Fuente: El Urbano. Diario de Santiago.

Seguimos este relato de la calle Monjitas, con Sady Zañartu, en su libro "Santiago Calles Viejas", muy bien documentado por este escritor.

CALLE MONJITAS
(Ex Calle Pero Gómez)

AHORA la calle transverbera muy distintas preocupaciones: la luz eléctrica ha borrado el panorama de la noche colonial; las celdillas reemplazan a las generosas casonas de corredor volado y piedra en la esquina. De su aire aristocrático sólo queda algo íntimo que no pasará tan pronto y, luego, el nombre da las “monjitas”, sin el “de las”, porque se ha ido gastando con el uso.

Y no es difícil ir enhebrando la historia de la calle, porque su girón es corto. Sin prisa se pueden medir, por las pisadas, sus ochocientas varas castellanas, desde la esquina de la Plaza de Armas hasta la plazuela de Bello. En el primer bastión nororiente estuvo la casa de las monjitas, que canta su origen en la manzana que yace entre las calles de San Antonio, de Santo Domingo y 21 de Mayo. En el final de aquellas cuadras se encontraban la pista de reñidero de gallos y el estanque desde donde venía el agua para la fuente de la plaza.
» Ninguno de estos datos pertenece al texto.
(** Reading a query built from a name's labels. *)
Lemma dns_query_info_built id qtype ls :
  is_u16 id -> is_u16 qtype -> Forall label_ok ls -> zlen (dotted ls) <= DNS_NAME_MAX ->
  let query := bytes16 id ++ [1; 0] ++ bytes16 1 ++ replicate 6 0 ++ enc_labels ls
                 ++ bytes16 qtype ++ bytes16 1 in
  dns_query_info query DNS_NAME_MAX = Ok (foldl add_label [] ls, qtype, 512).
Proof.
  intros Hid Hqt Hls Hlen query. pose proof (occurs_all query) as Ho. unfold query in Ho at 2.
  apply occurs_16 in Ho as [_ Ho]; [|done]. cbn [app] in Ho.
  apply occurs_cons in Ho as [H2 Ho]. apply occurs_cons in Ho as [H3 Ho].
  change (0 + 2 + 1 + 1) with 4 in Ho. change (0 + 2) with 2 in H2.
  apply occurs_16 in Ho as [H4 Ho]; [|by vm_compute].
  change (replicate 6 0) with [0; 0; 0; 0; 0; 0] in Ho. cbn [app] in Ho. change (4 + 2) with 6 in Ho.
  apply occurs_cons in Ho as [H6 Ho]. apply occurs_cons in Ho as [H7 Ho].
  apply occurs_cons in Ho as [H8 Ho]. apply occurs_cons in Ho as [H9 Ho].
  apply occurs_cons in Ho as [H10 Ho]. apply occurs_cons in Ho as [H11 Ho].
  change (6 + 1) with 7 in *. change (7 + 1) with 8 in *. change (8 + 1) with 9 in *.
  change (9 + 1) with 10 in *. change (10 + 1) with 11 in *. change (11 + 1) with 12 in *.
  apply occurs_app in Ho as [Hn Ho].
  assert (Hq : zlen query = 12 + zlen (enc_labels ls) + 4).
  { unfold query. rewrite !zlen_app. change (zlen (replicate 6 0)) with 6.
    change (zlen [1; 0]) with 2. rewrite !zlen_bytes16. lia. }
  pose proof (zlen_enc_labels ls) as He. pose proof (zlen_nonneg (dotted ls)) as Hd.
  apply occurs_16 in Ho as [Hty _]; [|done].
  assert (E6 : bget16 query 6 = 0) by (unfold bget16; change (6 + 1) with 7; by rewrite H6, H7).
  assert (E8 : bget16 query 8 = 0) by (unfold bget16; change (8 + 1) with 9; by rewrite H8, H9).
  assert (E10 : bget16 query 10 = 0) by (unfold bget16; change (10 + 1) with 11; by rewrite H10, H11).
  unfold DNS_NAME_MAX in *. unfold dns_query_info. clearbody query.
  rewrite (proj2 (Z.ltb_ge _ _)), fetch_Ok by lia. cbn [mbind res_bind].
  rewrite (fetch16_Ok query 4), (fetch16_Ok query 6), (fetch16_Ok query 8), (fetch16_Ok query 10) by lia.
  cbn [mbind res_bind]. rewrite H2, H4, E6, E8, E10. change (negb (Z.land 1 128 =? 0) || negb (Z.land 1 120 =? 0)
    || negb (1 =? 1) || (254 <? 2)) with false. cbv iota.
  rewrite (query_name_loop query 254 ls 12 []); [|done|done| |lia|unfold zlen in *; lia].
  2: { change (zlen (@nil Z)) with 0. change (0 <? 0) with false. cbv iota. lia. }
  cbn [mbind res_bind]. rewrite (proj2 (Z.ltb_ge _ _)) by lia.
  replace (12 + zlen (enc_labels ls) - 1 + 1) with (12 + zlen (enc_labels ls)) by lia.
  rewrite (fetch16_Ok query (12 + zlen (enc_labels ls))) by lia. cbn [mbind res_bind].
  by rewrite Hty.
Qed.

(** A query built for a name says exactly what was asked: for every name
    the builder accepts (written without a final dot), the query's id is the
    given one, its length is the name's plus 18 (within the 512-byte buffer),
    and the forwarder's own reader finds in it the lowered name, the type and
    the default payload size. *)
Theorem dns_query_roundtrip id name qtype query :
  is_u16 id -> is_u16 qtype -> last name <> Some 46 ->
  dns_build_query id name qtype 512 = Ok query ->
  dns_query_info query DNS_NAME_MAX = Ok (lower name, qtype, 512) /\
  bget16 query 0 = id /\ zlen query = zlen name + 18 /\ zlen query <= 512.
Proof.
  intros Hid Hqt Hl Hb. unfold dns_build_query in Hb. change (512 <? 12 + 4) with false in Hb.
  cbv iota in Hb. destruct (encode_name name (512 - 12 - 4)) as [enc| |] eqn:E; [|done|done].
  cbn [mbind res_bind] in Hb.
  match type of Hb with Ok ?x = _ => assert (Eq : query = x) by congruence end.
  clear Hb. subst query.
  destruct (encode_name_labels _ _ _ Hl E) as (ls & -> & Hok & Hne & Hd & Hlen & Hsz).
  assert (Hz : zlen (dotted ls) = zlen name + 1).
  { rewrite <- Hd, zlen_app. done. }
  refine (conj _ (conj _ _)).
  - rewrite (dns_query_info_built id qtype ls Hid Hqt Hok) by (unfold DNS_NAME_MAX; lia).
    do 3 f_equal. pose proof (labels_name ls Hok Hne) as Hj. rewrite <- Hd, lower_app in Hj.
    by apply app_inj_tail in Hj as [-> _].
  - by destruct (occurs_16 _ 0 id _ Hid (occurs_all (bytes16 id ++
      [1; 0] ++ bytes16 1 ++ replicate 6 0 ++ enc_labels ls ++ bytes16 qtype ++ bytes16 1))) as [-> _].
  - rewrite !zlen_app, zlen_enc_labels, !zlen_bytes16. change (zlen (replicate 6 0)) with 6.
    change (zlen [1; 0]) with 2. lia.
Qed.

Lemma dns_query_roundtrip_witness :
  exists query, dns_build_query 4660 (str "Www.Example.com") DNS_QTYPE_AAAA 512 = Ok query /\
    dns_query_info query DNS_NAME_MAX = Ok (str "www.example.com", 28, 512).
Proof.
  eexists. split; [vm_compute; reflexivity|].
  apply (dns_query_roundtrip 4660 (str "Www.Example.com") DNS_QTYPE_AAAA);
    [by vm_compute|by vm_compute|discriminate|vm_compute; reflexivity].
Defined.

(** ** Responses *)

Lemma wp_or_status {A} st (m : res unit A) Q :
  wp m Q (fun _ => True) -> wp (or_status st m) Q (fun e => e = st).
Proof. destruct m; unfold wp; cbn; auto. Qed.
El altar mayor del convento de las monjitas daba su frente a la antigua Cárcel (Palacio Consistorial), y su torre, formada por un rectángulo de ladrillos, se alzaba hacia la calle de su nombre y que antes fuera del conquistador Pero Gómez, primer vecino del primitivo callejón, y por donde se iba a tomar el camino de Apoquindo y de las Condes.

El templo de las monjitas Claras de Nuestra Señora de la Victoria sólo tenía puertas laterales, a fin de que el coro hiciese frente al altar mayor.
La portería daba a la vieja calle de Pero Gómez, y era por allí donde el mundo de la Colonia desfilaba al tañer de las hojas canónicas. Por el torno salían los lebrillos con sus sazonadas lentejas, los azafates de plata con sus finos almendrados y la sabrosa pasta de la madrileña alcorza.

Era la portería el centro del movimiento comercial de la calle: cantigas de mulatas en la calzada del frente y trajín de chinas y demandaderas; del apiñamiento salía la beata corredora, llevando el chisme; el benjuí de la dama saturaba el locutorio de un hálito perfumado de mundanidad. Una mujer deshojaba ramos de aromos y una cacica devota extendía en el suelo, con la gracia de los choapinos, pintada alfarería del valle mientras la campana clarísima se volvía jardín de rosas bajo la planta voladora, en la labia de los mestizos se esparcía el nombre de las monjitas de la plaza con el sabor de sus pastas maravillosas, hasta grabar en el alma de aquellas sencillas gentes, como una pintura iconográfica, la verdad simple de su nombre.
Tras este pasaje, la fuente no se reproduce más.